■ **Work required**
Count every line below that contains "isValidCert", then give that count and nothing else.
○ ○ ○ ○ ○ ○ ○
(** * Helmsman desired-state validation and target resolution

    A shallow embedding of [internal/app/state.go]: the desired-state
    document, the defaults resolver ([setDefaults]), the validation pipeline
    ([validate], [isValidCert]), the chart validator
    ([validateReleaseCharts]) and target resolution ([makeTargetMap],
    [disableUntargettedApps]).

    Conventions.
    - A Go [map[string]V] is [option (gmap string V)]: [None] is the nil
      map, [Some m] an allocated one.  [len], lookup and [range] treat nil
      as empty; only [== nil] tells the two apart.
    - [map[string]*T] is modelled with value semantics: every key owns its
      entry (documents come out of the deserialiser that way), so a method
      called on [s.Apps[k]] is an update of the entry at [k].
    - [range] over a map visits the entries in an unspecified order.  The
      loops below run over [map_to_list]; the results that are stated are
      lookups, existence statements or are proved for every order.
    - Library and operating-system calls ([url.ParseRequestURI], [os.Stat])
      and the functions of the package that live in other files are fields
      of the record [Env]. *)

From stdpp Require Import gmap strings list fin_maps sorting.
From Stdlib Require Import ZArith.

Open Scope string_scope.

(** ** Go maps *)

Module GoMap.

(** The entries of a map, nil read as empty. *)
Definition entries {V} (m : option (gmap string V)) : gmap string V :=
  default ∅ m.

(** [m == nil] *)
Definition is_nil {V} (m : option (gmap string V)) : bool :=
  match m with None => true | Some _ => false end.

(** [len(m)] *)
Definition len {V} (m : option (gmap string V)) : nat := size (entries m).

(** [v, ok := m[k]] as an option. *)
Definition get {V} (m : option (gmap string V)) (k : string) : option V :=
  entries m !! k.

(** [for k, v := range m], in one of the orders Go may pick. *)
Definition range {V} (m : option (gmap string V)) : list (string * V) :=
  map_to_list (entries m).

End GoMap.

(** [strings.HasPrefix(s, prefix)] *)
Definition HasPrefix (s pre : string) : bool := String.prefix pre s.

(** ** Data model *)

(** The value of a lifecycle hook is an [interface{}] that this file never
    inspects; it is kept as the scalar it was read from. *)
Definition hookValue := string.

(** [type config struct] *)
Record config := mkConfig {
  KubeContext : string;
  Username : string;
  Password : string;
  ClusterURI : string;
  ServiceAccount : string;
  StorageBackend : string;
  SlackWebhook : string;
  ReverseDelete : bool;
  BearerToken : bool;
  BearerTokenPath : string;
  EyamlEnabled : bool;
  EyamlPrivateKeyPath : string;
  EyamlPublicKeyPath : string;
  GlobalHooks : option (gmap string hookValue);
  GlobalMaxHistory : Z
}.

(** Modelled from the spec: the [namespace] type is declared in another
    file.  A namespace "carries at minimum an enabled/disabled flag". *)
Record namespace := mkNamespace {
  nsDisabled : bool
}.

(** Modelled from the spec: the [release] type is declared in another file.
    A release has a "name (defaults to its document key), target namespace,
    group label, chart identity (name + version), enabled/disabled flag, and
    per-release hook/history overrides (absent = inherit global)".  The
    field names are the ones [state.go] reads. *)
Record release := mkRelease {
  Name : string;
  Namespace : string;
  Group : string;
  Chart : string;
  Version : string;
  Enabled : bool;
  Hooks : option (gmap string hookValue);
  MaxHistory : Z
}.

(** [type state struct] *)
Record state := mkState {
  Metadata : option (gmap string string);
  Certificates : option (gmap string string);
  Settings : config;
  Context : string;
  Namespaces : option (gmap string namespace);
  HelmRepos : option (gmap string string);
  PreconfiguredHelmRepos : list string;
  Apps : option (gmap string release);
  AppsTemplates : option (gmap string release);
  TargetMap : option (gmap string bool)
}.

(** The duplicate tracker [map[string]map[string]bool] of [validate]. *)
Definition dupTracker := gmap string (gmap string bool).

(** What [state.go] calls but does not define. *)
Record Env := mkEnv {
  (** [url.ParseRequestURI(v)] returned a nil error *)
  parseRequestURI : string → bool;
  (** [os.Stat(path)] returned a nil error *)
  stat : string → bool;
  (** [getKubeContext()] *)
  getKubeContext : bool;
  (** [flags.nsOverride] *)
  nsOverride : string;
  (** the constant [defaultContextName] *)
  defaultContextName : string;
  (** [validateHooks(hooks)] *)
  validateHooks : option (gmap string hookValue) → bool * string;
  (** [r.validate(appLabel, names, s)]: the error, if any, and the tracker
      as the call leaves it *)
  releaseValidate : release → string → dupTracker → state → option string * dupTracker;
  (** [validateChart(apps, chart, version, c)]: the one string the probe
      sends on [c], empty on success *)
  validateChart : string → string → string → string
}.

(** ** isValidCert *)

Definition isValidCert (E : Env) (value : string) : bool * string :=
  let err1 := negb (parseRequestURI E value) in
  let err2 := negb (stat E value) in
  if err2 && (err1 || (negb (HasPrefix value "s3://")
                       && negb (HasPrefix value "gs://")
                       && negb (HasPrefix value "az://")))
  then (false, "")
  else (true, value).

(** One of the recognised bucket prefixes. *)
Definition hasBucketPrefix (value : string) : bool :=
  HasPrefix value "s3://" || HasPrefix value "gs://" || HasPrefix value "az://".

(** ** Field updates *)

Definition withStorageBackend (v : string) (c : config) : config :=
  mkConfig (KubeContext c) (Username c) (Password c) (ClusterURI c)
    (ServiceAccount c) v (SlackWebhook c) (ReverseDelete c) (BearerToken c)
    (BearerTokenPath c) (EyamlEnabled c) (EyamlPrivateKeyPath c)
    (EyamlPublicKeyPath c) (GlobalHooks c) (GlobalMaxHistory c).

Definition withName (v : string) (r : release) : release :=
  mkRelease v (Namespace r) (Group r) (Chart r) (Version r) (Enabled r)
    (Hooks r) (MaxHistory r).

Definition withEnabled (v : bool) (r : release) : release :=
  mkRelease (Name r) (Namespace r) (Group r) (Chart r) (Version r) v
    (Hooks r) (MaxHistory r).

Definition withHooks (v : option (gmap string hookValue)) (r : release) : release :=
  mkRelease (Name r) (Namespace r) (Group r) (Chart r) (Version r) (Enabled r)
    v (MaxHistory r).

Definition withMaxHistory (v : Z) (r : release) : release :=
  mkRelease (Name r) (Namespace r) (Group r) (Chart r) (Version r) (Enabled r)
    (Hooks r) v.

Definition withSettings (v : config) (s : state) : state :=
  mkState (Metadata s) (Certificates s) v (Context s) (Namespaces s)
    (HelmRepos s) (PreconfiguredHelmRepos s) (Apps s) (AppsTemplates s)
    (TargetMap s).

Definition withContext (v : string) (s : state) : state :=
  mkState (Metadata s) (Certificates s) (Settings s) v (Namespaces s)
    (HelmRepos s) (PreconfiguredHelmRepos s) (Apps s) (AppsTemplates s)
    (TargetMap s).

Definition withCertificates (v : option (gmap string string)) (s : state) : state :=
  mkState (Metadata s) v (Settings s) (Context s) (Namespaces s)
    (HelmRepos s) (PreconfiguredHelmRepos s) (Apps s) (AppsTemplates s)
    (TargetMap s).

Definition withNamespaces (v : option (gmap string namespace)) (s : state) : state :=
  mkState (Metadata s) (Certificates s) (Settings s) (Context s) v
    (HelmRepos s) (PreconfiguredHelmRepos s) (Apps s) (AppsTemplates s)
    (TargetMap s).

Definition withApps (v : option (gmap string release)) (s : state) : state :=
  mkState (Metadata s) (Certificates s) (Settings s) (Context s) (Namespaces s)
    (HelmRepos s) (PreconfiguredHelmRepos s) v (AppsTemplates s)
    (TargetMap s).

Definition withTargetMap (v : option (gmap string bool)) (s : state) : state :=
  mkState (Metadata s) (Certificates s) (Settings s) (Context s) (Namespaces s)
    (HelmRepos s) (PreconfiguredHelmRepos s) (Apps s) (AppsTemplates s) v.

(** ** Loops that update a map's entries through their pointers *)

(** [for k, v := range m { *v = f(k, *v) }] *)
Definition updateEach {V} (f : string → V → V) (m : gmap string V) : gmap string V :=
  foldl (λ acc kv, <[kv.1 := f kv.1 kv.2]> acc) m (map_to_list m).

(** The same loop on a map that may be nil: ranging over nil does nothing. *)
Definition rangeUpdate {V} (f : string → V → V) (m : option (gmap string V))
  : option (gmap string V) :=
  updateEach f <$> m.

(** ** setDefaults *)

(** Modelled from the spec: [inheritHooks] is defined in another file.  It
    "fills the release's corresponding field from the global Settings value
    only if the release's own field is unset/zero; an explicitly-set
    release-level value always wins". *)
Definition inheritHooks (s : state) (r : release) : release :=
  if decide (GoMap.len (Hooks r) = 0)
  then withHooks (GlobalHooks (Settings s)) r
  else r.

(** Modelled from the spec: [inheritMaxHistory] is defined in another file;
    the same rule on the history limit. *)
Definition inheritMaxHistory (s : state) (r : release) : release :=
  if decide (MaxHistory r = 0%Z)
  then withMaxHistory (GlobalMaxHistory (Settings s)) r
  else r.

(** The process environment, written by [os.Setenv]. *)
Definition processEnv := gmap string string.

(** The body of the loop over [s.Apps]. *)
Definition setDefaultsApp (s : state) (name : string) (r : release) : release :=
  let r := if decide (Name r = "") then withName name r else r in
  let r := inheritHooks s r in
  inheritMaxHistory s r.

Definition setDefaults (E : Env) (s : state) (penv : processEnv)
  : state * processEnv :=
  let '(s, penv) :=
    if decide (StorageBackend (Settings s) ≠ "")
    then (s, <["HELM_DRIVER" := StorageBackend (Settings s)]> penv)
    else (withSettings (withStorageBackend "secret" (Settings s)) s, penv) in
  let s :=
    if decide (Context s = "") then withContext (defaultContextName E) s else s in
  (withApps (rangeUpdate (setDefaultsApp s) (Apps s)) s, penv).

(** ** validate *)

(** How a call of [validate] ends. *)
Inductive outcome :=
  | Exit (code : Z)       (** [os.Exit(code)]: the process ends inside the call *)
  | Error (msg : string)  (** a non-nil error is returned *)
  | Ok.                   (** [nil] is returned *)

(** [reflect.DeepEqual(c, config{})]: every field has its zero value; a nil
    map and an allocated empty map are not deeply equal. *)
Definition isZeroConfig (c : config) : bool :=
  bool_decide (KubeContext c = "") && bool_decide (Username c = "")
  && bool_decide (Password c = "") && bool_decide (ClusterURI c = "")
  && bool_decide (ServiceAccount c = "") && bool_decide (StorageBackend c = "")
  && bool_decide (SlackWebhook c = "") && negb (ReverseDelete c)
  && negb (BearerToken c) && bool_decide (BearerTokenPath c = "")
  && negb (EyamlEnabled c) && bool_decide (EyamlPrivateKeyPath c = "")
  && bool_decide (EyamlPublicKeyPath c = "") && GoMap.is_nil (GlobalHooks c)
  && bool_decide (GlobalMaxHistory c = 0%Z).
○ ○ ○ ○ ○ ○ ○
■ **Problem solution**
3